Uncle Bob is just plain wrong.

No, Uncle Bob is right. Think what 'per unit area' means. For each similar unit of area, the two sensors receive the same light. Let's choose the unit to be a square millimetre. The Four Thirds sensor is 225 square mm, the FF one is 864, nearly four times (actually 3.84). So if they both receive the same light per square mm, then the FF sensor receives 3.84 times the light.

He claims that each pixel receives 4 times as much light. Pixels don't receive light, photosites do.

Only if the sensors have the same number of pixels, but the number of pixels is irrelevant to the discussion, and it doesn't matter whether you call them 'pixels' or 'photosites' - it doesn't make any difference.

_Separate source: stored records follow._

(** The summary of AAPL cannot be written. *)
Definition locked_output : script := {|
  news_dir := [("AAPL_news.json", Ok []); ("MSFT_news.json", Ok [])];
  extractor url := Ok ("Text of " +:+ url);
  condenser := copy_text;
  summarizer text := Ok ("Summary: " +:+ text);
  aggregator summaries := Ok "Shares rose on strong earnings.";
  read_only := ["STOCK_DB/movers/AAPL_summary.json"]
|}.

Definition article_with_url : gmap string string :=
  {[ "title" := "Results"; "url" := "http://news/1" ]}.

Definition article_with_text : gmap string string :=
  {[ "title" := "Results"; "full_article_text" := "Profit doubled." ]}.

Definition article_without_url : gmap string string :=
  {[ "title" := "Rumour"; "link" := "" ]}.

Definition article_empty_url : gmap string string :=
  {[ "title" := "Outlook"; "url" := ""; "link" := "http://news/2" ]}.

Definition article_with_link : gmap string string :=
  {[ "title" := "Guidance"; "link" := "http://news/3" ]}.

(** [article_with_text] once the condenser has copied its text. *)
Definition article_condensed : gmap string string :=
  <["condensed_text" := "Profit doubled."]> article_with_text.

(** [article_with_url] once its text has been extracted. *)
Definition article_extracted : gmap string string :=
  <["full_article_text" := "Text of http://news/1"]> article_with_url.

Definition numbered (n : nat) : gmap string string :=
  {[ "title" := "Story " +:+ pretty n ]}.

(** A cache of six articles for AAPL, and a cache that cannot be read
    for MSFT. *)
Definition six_articles : list (gmap string string) :=
  numbered <$> seq 1 6.

Definition two_caches : script := {|
  news_dir := [("AAPL_news.json", Ok six_articles);
               ("MSFT_news.json", Raise (Exception "Expecting value"))];
  extractor url := Ok ("Text of " +:+ url);
  condenser := copy_text;
  summarizer text := Ok ("Summary: " +:+ text);
  aggregator summaries := Ok "Shares rose on strong earnings.";
  read_only := []
|}.

End Demo.

(** * Properties *)

(** ** classify_company *)

Lemma pow2_pos (e : Z) : (0 < Qpower 2 e)%Q.
Proof. apply Qpower_0_lt. reflexivity. Qed.

Lemma float_value_pos (m : positive) (e : Z) :
  (0 < inject_Z (Z.pos m) * Qpower 2 e)%Q.
Proof. apply Qmult_lt_0_compat; [reflexivity | apply pow2_pos]. Qed.

Lemma float_value_neg (m : positive) (e : Z) :
  (inject_Z (Z.neg m) * Qpower 2 e < 0)%Q.
Proof.
  apply (Qlt_le_trans _ (0 * Qpower 2 e)%Q).
  - apply Qmult_lt_compat_r; [apply pow2_pos | reflexivity].
  - rewrite Qmult_0_l. apply Qle_refl.
Qed.

(** The comparison [c > 0] of the source agrees with the sign of the real
    number that [c] denotes. *)
Lemma gt_zero_iff (c : spec_float) (q : Q) :
  float_value c = Some q -> SFltb float_zero c = true <-> (0 < q)%Q.
Proof.
  destruct c as [s | s | | s m e]; simpl; intros Hq; try discriminate;
    injection Hq as <-.
  - split; [discriminate | intros H; destruct (Qlt_irrefl _ H)].
  - destruct s; cbn.
    + split; [discriminate |].
      intros H. exfalso.
      exact (Qlt_irrefl _ (Qlt_trans _ _ _ H (float_value_neg m e))).
    + split; [intros _; apply float_value_pos | reflexivity].
Qed.

(** C3. For every change percentage [c] that denotes a real number [q],
    [classify_company] returns "gainer" when [q > 0] and "loser" when
    [q <= 0]; both zeros are classified as "loser". *)
Theorem classify_company_by_sign (c : spec_float) (q : Q) :
  float_value c = Some q ->
  ((0 < q)%Q -> classify_company c = "gainer") /\
  ((q <= 0)%Q -> classify_company c = "loser") /\
  classify_company (S754_zero false) = "loser" /\
  classify_company (S754_zero true) = "loser".
Proof.
  intros Hq. pose proof (gt_zero_iff c q Hq) as Hiff.
  unfold classify_company. repeat split; try reflexivity.
  - intros Hpos. apply Hiff in Hpos. now rewrite Hpos.
  - intros Hle. destruct (SFltb float_zero c) eqn:Hlt; [| reflexivity].
    exfalso. apply (Qle_not_lt _ _ Hle). now apply Hiff.
Qed.

Lemma classify_company_by_sign_witness :
  float_value float_5 = Some (inject_Z 5629499534213120 * Qpower 2 (-50))%Q /\
  classify_company float_5 = "gainer" /\
  classify_company float_minus_5 = "loser".
Proof.
  split; [reflexivity |]. split.
  - exact (proj1 (classify_company_by_sign float_5 _ eq_refl)
                 (float_value_pos _ _)).
  - exact (proj1 (proj2 (classify_company_by_sign float_minus_5 _ eq_refl))
                 (Qlt_le_weak _ _ (float_value_neg _ _))).
Defined.

(** ** The effect monad *)

Section EffLemmas.

Context {W : Type}.

Lemma run_bind {A B} (c : M W A) (k : A -> M W B) (s : state W) :
  run (bind c k) s =
  match run c s with
  | (Ok a, s') => run (k a) s'
  | (Raise e, s') => (Raise e, s')
  end.
Proof. reflexivity. Qed.

Lemma run_try_except {A} (c : M W A) (h : exn -> M W A) (s : state W) :
  run (try_except c h) s =
  match run c s with
  | (Ok a, s') => (Ok a, s')
  | (Raise e, s') => run (h e) s'
  end.
Proof. reflexivity. Qed.

Lemma bind_ok_inv {A B} (c : M W A) (k : A -> M W B) s b s' :
  run (bind c k) s = (Ok b, s') ->
  exists a s1, run c s = (Ok a, s1) /\ run (k a) s1 = (Ok b, s').
Proof.
  rewrite run_bind. destruct (run c s) as [[a | e] s1]; intros H.
  - exists a, s1. split; [reflexivity | exact H].
  - discriminate.
Qed.

Lemma run_emit (ev : event) (s : state W) :
  run (emit ev) s = (Ok tt, record_event ev s).
Proof. reflexivity. Qed.

Lemma run_emit_bind {B} (ev : event) (k : unit -> M W B) (s : state W) :
  run (bind (emit ev) k) s = run (k tt) (record_event ev s).
Proof. reflexivity. Qed.

Lemma run_probe_bind {A B} (f : W -> result A) (k : A -> M W B)
    (s : state W) :
  run (bind (probe f) k) s =
  match f (world s) with
  | Ok a => run (k a) s
  | Raise e => (Raise e, s)
  end.
Proof. unfold run, bind, probe. destruct (f (world s)); reflexivity. Qed.

Lemma run_ret {A} (a : A) (s : state W) : run (ret a) s = (Ok a, s).
Proof. reflexivity. Qed.

Lemma run_call {A} (ev : event) (f : W -> result A * W) (s : state W) :
  run (call ev f) s =
  (fst (f (world s)),
   {| world := snd (f (world s)); trace := trace s ++ [ev] |}).
Proof. unfold run, call. destruct (f (world s)); reflexivity. Qed.

Lemma run_lib_bind {A B} (f : W -> A * W) (k : A -> M W B) (s : state W) :
  run (bind (lib f) k) s =
  run (k (fst (f (world s))))
      {| world := snd (f (world s)); trace := trace s |}.
Proof. unfold run, bind, lib. destruct (f (world s)); reflexivity. Qed.

Lemma call_trace {A} (ev : event) (f : W -> result A * W) s r s' :
  run (call ev f) s = (r, s') ->
  trace s' = trace s ++ [ev] /\ (r, world s') = f (world s).
Proof.
  unfold run, call. destruct (f (world s)) as [r0 w0].
  intros [= <- <-]. split; reflexivity.
Qed.

Lemma trace_record_event (ev : event) (s : state W) :
  trace (record_event ev s) = trace s ++ [ev].
Proof. reflexivity. Qed.

Lemma last_record_event (ev : event) (s : state W) :
  last (trace (record_event ev s)) = Some ev.
Proof. simpl. apply last_snoc. Qed.

End EffLemmas.

(** One step of a run: an effect of the module followed by the rest. *)
Ltac emit_step := cbv beta iota; rewrite run_emit_bind.

(** ** process_company_data: the shape of a run *)

Section Shape.

Context {W : Type} (E : collaborators W).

Even given this error and assuming he means photosites he makes the assumption that each photosite is four times larger in a FF sensor than in a 4/3 sensor. This ignores gaps that may exist between photosites and how these gaps may vary from one sensor to another.

That is a whole new and similarly fallacious argument. There isn't any systematic difference in the photon collecting efficiency of FF and FT pixels.

I also am the one that pointed out that the intensity of light per unit area is the same.

No, you aren't - it's been a part of the discussion from the start.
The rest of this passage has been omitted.